─── Task data
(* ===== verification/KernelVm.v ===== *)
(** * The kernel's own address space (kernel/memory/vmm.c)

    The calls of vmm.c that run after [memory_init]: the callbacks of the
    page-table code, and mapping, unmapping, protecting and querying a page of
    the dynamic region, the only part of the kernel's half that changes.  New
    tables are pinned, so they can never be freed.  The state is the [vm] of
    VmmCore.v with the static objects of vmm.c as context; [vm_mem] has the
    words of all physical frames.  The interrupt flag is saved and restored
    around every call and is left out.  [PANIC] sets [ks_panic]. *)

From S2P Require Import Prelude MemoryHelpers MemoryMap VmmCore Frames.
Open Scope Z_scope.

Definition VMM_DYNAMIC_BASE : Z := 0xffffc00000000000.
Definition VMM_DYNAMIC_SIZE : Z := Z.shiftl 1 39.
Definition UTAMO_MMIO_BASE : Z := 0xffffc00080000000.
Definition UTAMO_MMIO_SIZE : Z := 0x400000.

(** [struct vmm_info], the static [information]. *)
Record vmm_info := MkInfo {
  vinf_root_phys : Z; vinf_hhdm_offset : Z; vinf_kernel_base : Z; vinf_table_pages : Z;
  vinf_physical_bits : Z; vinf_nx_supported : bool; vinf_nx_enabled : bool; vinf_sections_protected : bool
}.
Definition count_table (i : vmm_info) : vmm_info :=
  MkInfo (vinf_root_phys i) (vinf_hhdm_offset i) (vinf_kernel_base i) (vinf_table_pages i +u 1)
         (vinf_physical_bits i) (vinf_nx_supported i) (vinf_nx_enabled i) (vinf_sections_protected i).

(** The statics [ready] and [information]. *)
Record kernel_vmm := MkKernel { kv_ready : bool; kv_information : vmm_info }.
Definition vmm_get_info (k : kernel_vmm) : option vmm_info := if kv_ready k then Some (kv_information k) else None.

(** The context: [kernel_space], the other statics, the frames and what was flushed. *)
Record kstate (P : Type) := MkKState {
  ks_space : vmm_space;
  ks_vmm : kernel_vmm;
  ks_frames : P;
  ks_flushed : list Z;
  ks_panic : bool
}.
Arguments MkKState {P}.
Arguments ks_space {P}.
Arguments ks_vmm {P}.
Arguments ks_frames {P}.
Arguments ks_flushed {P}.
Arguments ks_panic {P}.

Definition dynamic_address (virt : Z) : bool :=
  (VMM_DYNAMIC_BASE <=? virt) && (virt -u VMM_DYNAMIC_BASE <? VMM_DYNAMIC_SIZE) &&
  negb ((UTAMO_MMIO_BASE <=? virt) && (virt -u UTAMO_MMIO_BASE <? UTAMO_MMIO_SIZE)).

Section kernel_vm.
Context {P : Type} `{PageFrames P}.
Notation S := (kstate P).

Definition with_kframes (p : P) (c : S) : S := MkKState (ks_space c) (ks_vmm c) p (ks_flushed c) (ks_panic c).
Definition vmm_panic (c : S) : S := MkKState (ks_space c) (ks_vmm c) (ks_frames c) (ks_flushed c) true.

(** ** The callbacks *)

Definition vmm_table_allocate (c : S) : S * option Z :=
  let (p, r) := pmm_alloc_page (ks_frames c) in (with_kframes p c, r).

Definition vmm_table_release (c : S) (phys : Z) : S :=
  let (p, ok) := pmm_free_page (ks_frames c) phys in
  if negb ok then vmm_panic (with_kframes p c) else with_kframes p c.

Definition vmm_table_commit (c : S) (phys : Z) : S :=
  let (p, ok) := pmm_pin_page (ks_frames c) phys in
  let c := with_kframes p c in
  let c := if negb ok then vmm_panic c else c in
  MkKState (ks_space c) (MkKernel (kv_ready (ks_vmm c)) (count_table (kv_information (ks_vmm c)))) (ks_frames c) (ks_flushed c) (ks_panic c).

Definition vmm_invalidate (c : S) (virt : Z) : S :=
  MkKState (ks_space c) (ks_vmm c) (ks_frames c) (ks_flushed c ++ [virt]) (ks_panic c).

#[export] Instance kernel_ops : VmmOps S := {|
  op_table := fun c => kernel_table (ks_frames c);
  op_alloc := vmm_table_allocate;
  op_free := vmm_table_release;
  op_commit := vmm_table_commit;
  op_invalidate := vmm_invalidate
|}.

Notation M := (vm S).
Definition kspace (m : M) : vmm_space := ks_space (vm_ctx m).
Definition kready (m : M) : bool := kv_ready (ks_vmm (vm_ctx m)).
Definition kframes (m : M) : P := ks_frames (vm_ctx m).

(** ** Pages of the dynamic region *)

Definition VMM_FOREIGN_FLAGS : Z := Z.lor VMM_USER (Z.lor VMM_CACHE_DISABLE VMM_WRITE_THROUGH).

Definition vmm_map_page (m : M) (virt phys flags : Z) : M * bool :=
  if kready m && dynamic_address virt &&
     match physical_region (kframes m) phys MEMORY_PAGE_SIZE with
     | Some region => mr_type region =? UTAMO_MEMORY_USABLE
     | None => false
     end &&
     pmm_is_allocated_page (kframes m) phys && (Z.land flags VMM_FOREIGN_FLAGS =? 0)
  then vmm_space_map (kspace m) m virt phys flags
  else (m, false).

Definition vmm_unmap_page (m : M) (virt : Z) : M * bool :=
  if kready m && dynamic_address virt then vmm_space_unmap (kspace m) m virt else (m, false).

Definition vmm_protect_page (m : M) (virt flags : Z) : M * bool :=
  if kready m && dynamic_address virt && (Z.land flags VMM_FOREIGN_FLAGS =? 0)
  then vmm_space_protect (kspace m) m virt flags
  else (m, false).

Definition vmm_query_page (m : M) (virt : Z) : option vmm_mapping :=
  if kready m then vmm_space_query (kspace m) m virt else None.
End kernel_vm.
──────
─── Task data
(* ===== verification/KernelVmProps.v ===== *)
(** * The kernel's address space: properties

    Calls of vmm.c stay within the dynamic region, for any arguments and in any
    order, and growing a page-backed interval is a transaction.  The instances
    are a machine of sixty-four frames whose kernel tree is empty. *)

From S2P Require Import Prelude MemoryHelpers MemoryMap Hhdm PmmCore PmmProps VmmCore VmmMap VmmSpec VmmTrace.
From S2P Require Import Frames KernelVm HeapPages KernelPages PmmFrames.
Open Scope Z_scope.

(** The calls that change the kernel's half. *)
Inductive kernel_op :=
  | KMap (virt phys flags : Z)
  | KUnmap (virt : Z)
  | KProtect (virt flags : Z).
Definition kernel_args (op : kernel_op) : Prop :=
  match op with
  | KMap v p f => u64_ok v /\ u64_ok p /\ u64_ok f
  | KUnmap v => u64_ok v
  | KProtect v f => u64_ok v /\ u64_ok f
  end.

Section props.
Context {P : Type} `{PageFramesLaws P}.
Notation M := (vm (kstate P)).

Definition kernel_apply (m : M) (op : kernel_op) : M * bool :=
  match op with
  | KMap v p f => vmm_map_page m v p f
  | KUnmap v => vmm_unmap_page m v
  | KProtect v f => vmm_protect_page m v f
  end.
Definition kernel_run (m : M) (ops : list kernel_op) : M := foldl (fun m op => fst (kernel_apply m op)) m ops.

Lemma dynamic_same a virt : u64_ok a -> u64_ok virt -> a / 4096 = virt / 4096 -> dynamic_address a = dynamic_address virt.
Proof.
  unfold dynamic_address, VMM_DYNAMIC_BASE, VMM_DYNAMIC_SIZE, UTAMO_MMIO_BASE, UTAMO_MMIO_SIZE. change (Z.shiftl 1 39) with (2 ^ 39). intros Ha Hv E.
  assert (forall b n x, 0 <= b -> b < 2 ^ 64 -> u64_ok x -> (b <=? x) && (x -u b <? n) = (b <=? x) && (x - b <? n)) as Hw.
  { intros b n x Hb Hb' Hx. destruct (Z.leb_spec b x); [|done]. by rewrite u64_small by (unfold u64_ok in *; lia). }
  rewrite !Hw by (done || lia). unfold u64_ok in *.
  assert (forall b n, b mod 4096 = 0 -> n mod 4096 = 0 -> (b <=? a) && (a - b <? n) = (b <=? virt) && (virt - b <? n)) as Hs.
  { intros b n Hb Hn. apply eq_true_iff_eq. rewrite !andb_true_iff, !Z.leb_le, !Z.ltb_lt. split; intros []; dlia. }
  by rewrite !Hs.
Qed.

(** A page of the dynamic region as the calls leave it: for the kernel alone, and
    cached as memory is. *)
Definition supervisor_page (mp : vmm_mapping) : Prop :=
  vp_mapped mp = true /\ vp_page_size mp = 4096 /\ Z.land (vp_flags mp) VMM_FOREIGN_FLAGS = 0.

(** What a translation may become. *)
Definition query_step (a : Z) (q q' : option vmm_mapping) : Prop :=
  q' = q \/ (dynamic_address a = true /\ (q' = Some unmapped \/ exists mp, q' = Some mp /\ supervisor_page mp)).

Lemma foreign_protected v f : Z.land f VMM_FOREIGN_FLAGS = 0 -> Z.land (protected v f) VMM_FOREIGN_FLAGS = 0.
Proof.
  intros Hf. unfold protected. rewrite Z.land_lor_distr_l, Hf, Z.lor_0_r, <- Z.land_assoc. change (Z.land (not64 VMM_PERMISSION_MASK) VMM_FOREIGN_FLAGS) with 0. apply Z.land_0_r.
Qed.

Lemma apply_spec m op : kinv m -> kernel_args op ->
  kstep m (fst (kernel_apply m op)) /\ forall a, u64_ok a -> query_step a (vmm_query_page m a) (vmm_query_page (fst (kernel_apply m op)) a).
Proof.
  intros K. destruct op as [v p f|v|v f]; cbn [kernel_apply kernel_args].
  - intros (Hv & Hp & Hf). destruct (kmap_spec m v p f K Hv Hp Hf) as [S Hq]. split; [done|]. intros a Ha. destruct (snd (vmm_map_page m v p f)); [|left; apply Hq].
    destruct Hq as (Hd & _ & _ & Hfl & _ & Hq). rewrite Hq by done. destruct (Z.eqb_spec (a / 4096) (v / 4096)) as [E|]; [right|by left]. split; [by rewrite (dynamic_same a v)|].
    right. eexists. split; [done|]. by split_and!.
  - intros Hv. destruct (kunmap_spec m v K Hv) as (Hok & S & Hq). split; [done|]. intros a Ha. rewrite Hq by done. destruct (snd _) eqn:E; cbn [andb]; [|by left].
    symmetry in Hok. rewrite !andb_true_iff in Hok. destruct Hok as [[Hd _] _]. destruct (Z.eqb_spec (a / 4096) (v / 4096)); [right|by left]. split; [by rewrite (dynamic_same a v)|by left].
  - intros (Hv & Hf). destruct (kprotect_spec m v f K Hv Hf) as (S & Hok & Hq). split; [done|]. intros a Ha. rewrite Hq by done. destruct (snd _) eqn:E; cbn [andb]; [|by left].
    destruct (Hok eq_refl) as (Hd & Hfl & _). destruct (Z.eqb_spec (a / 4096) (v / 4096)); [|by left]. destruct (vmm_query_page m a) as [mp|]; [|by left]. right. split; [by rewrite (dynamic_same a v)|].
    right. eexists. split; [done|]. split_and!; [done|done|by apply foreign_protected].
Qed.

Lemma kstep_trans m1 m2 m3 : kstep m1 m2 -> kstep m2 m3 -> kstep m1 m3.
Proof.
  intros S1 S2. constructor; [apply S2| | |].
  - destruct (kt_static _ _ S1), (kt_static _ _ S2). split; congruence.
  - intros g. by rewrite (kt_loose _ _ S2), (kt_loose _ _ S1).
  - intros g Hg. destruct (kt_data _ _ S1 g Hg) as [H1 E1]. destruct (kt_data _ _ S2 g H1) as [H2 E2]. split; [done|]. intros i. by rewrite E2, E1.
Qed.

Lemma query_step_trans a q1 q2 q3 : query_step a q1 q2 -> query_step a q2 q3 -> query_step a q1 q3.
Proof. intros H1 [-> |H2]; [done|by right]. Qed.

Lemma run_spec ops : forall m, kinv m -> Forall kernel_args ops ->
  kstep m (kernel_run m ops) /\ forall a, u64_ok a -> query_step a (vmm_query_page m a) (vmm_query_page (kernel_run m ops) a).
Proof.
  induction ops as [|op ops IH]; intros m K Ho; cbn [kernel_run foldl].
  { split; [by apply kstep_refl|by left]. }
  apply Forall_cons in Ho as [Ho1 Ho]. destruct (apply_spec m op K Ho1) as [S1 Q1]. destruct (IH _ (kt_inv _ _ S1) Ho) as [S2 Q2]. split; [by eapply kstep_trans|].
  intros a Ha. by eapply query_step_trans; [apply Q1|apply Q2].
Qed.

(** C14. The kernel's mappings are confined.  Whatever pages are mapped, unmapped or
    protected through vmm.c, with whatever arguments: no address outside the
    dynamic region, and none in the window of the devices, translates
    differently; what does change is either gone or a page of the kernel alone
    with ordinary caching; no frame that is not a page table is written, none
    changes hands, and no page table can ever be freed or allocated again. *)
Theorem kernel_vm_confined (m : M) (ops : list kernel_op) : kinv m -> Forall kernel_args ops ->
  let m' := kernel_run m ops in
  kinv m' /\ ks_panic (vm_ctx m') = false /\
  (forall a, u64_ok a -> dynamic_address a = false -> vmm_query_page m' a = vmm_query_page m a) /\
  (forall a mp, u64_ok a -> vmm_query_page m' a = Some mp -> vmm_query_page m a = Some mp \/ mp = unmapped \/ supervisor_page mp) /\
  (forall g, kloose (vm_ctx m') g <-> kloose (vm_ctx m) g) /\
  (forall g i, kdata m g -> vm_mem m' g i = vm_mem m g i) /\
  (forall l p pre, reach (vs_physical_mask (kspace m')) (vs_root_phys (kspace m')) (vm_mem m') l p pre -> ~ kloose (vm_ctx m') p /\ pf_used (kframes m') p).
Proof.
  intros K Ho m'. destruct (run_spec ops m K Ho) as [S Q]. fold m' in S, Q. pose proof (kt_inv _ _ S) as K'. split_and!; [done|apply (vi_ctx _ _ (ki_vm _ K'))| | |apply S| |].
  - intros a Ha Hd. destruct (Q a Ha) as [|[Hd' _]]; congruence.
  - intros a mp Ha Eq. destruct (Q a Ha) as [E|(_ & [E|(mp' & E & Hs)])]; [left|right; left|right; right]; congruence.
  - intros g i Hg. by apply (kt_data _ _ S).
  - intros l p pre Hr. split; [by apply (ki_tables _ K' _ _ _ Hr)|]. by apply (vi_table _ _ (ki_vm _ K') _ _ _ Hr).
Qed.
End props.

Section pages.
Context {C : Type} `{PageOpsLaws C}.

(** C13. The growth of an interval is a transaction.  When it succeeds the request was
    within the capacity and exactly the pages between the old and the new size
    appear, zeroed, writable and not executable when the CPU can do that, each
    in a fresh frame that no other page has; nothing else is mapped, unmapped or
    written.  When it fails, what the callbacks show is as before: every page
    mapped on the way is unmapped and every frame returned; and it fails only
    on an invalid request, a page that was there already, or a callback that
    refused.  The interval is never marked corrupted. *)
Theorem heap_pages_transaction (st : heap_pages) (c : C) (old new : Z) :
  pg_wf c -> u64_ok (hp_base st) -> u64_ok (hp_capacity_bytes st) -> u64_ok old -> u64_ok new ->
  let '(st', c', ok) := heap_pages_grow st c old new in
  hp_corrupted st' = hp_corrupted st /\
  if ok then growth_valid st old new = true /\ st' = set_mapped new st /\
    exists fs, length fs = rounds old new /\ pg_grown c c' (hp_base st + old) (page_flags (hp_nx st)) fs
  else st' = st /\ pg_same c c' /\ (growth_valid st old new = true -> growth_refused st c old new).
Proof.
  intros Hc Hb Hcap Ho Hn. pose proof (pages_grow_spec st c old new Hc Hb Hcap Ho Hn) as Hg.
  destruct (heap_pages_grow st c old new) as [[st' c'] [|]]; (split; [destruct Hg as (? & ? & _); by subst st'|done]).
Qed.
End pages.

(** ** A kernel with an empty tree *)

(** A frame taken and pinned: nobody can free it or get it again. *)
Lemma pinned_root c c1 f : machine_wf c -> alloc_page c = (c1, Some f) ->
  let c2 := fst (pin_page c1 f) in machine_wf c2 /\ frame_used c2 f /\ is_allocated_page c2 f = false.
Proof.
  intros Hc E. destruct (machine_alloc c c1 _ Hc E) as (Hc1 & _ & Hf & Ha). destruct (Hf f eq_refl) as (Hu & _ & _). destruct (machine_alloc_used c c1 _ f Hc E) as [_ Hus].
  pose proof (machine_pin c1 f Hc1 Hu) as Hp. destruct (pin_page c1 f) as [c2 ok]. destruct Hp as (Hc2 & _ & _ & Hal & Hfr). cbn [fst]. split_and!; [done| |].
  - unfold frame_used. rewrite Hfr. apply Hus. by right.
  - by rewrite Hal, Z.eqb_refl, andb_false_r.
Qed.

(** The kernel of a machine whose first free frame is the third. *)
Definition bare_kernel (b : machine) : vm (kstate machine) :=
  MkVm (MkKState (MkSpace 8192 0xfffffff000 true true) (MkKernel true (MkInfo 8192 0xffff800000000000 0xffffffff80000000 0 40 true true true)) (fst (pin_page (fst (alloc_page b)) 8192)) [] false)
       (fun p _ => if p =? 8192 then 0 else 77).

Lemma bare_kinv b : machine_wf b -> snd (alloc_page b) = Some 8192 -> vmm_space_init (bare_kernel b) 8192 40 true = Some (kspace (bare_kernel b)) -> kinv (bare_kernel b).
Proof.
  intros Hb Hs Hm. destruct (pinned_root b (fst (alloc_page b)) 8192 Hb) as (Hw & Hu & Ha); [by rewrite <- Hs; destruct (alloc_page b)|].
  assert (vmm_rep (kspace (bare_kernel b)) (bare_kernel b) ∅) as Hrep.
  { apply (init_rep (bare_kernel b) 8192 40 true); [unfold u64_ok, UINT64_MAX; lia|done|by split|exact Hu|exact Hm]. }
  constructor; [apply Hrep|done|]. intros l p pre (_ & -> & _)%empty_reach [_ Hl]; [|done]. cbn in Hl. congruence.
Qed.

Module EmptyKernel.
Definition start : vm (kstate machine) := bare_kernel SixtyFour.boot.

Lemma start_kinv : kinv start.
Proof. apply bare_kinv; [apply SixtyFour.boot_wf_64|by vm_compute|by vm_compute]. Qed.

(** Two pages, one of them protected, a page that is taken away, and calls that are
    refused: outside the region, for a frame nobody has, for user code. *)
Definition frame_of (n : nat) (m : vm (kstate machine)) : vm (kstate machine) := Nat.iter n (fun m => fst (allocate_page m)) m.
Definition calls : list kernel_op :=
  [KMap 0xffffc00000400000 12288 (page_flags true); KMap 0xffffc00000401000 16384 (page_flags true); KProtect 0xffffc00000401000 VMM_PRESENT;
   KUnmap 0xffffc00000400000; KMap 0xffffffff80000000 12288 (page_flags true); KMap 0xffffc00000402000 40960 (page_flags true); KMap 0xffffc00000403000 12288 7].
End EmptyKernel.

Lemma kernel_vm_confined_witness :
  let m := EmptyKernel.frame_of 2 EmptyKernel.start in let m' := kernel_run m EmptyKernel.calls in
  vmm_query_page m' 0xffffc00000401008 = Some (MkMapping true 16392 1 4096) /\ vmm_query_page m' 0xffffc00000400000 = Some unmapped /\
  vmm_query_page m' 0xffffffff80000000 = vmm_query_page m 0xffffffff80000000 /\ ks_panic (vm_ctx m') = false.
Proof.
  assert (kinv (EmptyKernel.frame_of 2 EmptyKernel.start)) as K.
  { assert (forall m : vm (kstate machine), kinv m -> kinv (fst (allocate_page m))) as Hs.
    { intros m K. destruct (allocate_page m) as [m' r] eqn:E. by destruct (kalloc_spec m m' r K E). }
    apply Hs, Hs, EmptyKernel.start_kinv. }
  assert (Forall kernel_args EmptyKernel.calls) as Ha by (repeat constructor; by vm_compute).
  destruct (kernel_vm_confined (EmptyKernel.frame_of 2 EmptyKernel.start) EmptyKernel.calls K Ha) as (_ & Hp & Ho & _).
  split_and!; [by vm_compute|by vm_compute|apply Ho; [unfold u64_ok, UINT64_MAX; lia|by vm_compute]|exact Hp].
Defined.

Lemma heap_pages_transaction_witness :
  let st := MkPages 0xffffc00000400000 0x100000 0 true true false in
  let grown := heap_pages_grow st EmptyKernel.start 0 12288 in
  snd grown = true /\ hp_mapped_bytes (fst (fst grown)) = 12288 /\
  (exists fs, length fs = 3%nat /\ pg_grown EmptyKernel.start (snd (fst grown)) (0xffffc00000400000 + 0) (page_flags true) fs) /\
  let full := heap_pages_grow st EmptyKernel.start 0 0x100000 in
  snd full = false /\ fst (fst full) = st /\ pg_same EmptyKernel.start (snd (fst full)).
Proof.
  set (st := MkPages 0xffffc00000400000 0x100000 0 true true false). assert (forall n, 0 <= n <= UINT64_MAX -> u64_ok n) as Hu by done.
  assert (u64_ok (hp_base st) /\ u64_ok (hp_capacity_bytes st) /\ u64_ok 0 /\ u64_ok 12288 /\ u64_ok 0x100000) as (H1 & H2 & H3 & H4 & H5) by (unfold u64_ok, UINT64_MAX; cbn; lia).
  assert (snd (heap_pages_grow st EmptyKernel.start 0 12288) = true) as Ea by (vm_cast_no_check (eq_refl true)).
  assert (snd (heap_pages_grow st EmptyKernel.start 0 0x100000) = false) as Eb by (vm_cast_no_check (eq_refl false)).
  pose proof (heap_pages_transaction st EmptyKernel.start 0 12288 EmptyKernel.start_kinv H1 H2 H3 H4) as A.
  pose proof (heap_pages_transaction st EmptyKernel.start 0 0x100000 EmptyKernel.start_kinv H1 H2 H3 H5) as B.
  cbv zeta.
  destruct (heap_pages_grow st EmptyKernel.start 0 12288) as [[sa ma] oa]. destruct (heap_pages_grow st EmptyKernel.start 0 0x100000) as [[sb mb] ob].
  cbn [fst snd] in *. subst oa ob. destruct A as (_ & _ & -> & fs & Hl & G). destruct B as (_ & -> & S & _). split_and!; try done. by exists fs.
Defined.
──────
Which lines of the records above contain the word "outside"? Copy each of them.

    protected through vmm.c, with whatever arguments: no address outside the
    refused: outside the region, for a frame nobody has, for user code. *)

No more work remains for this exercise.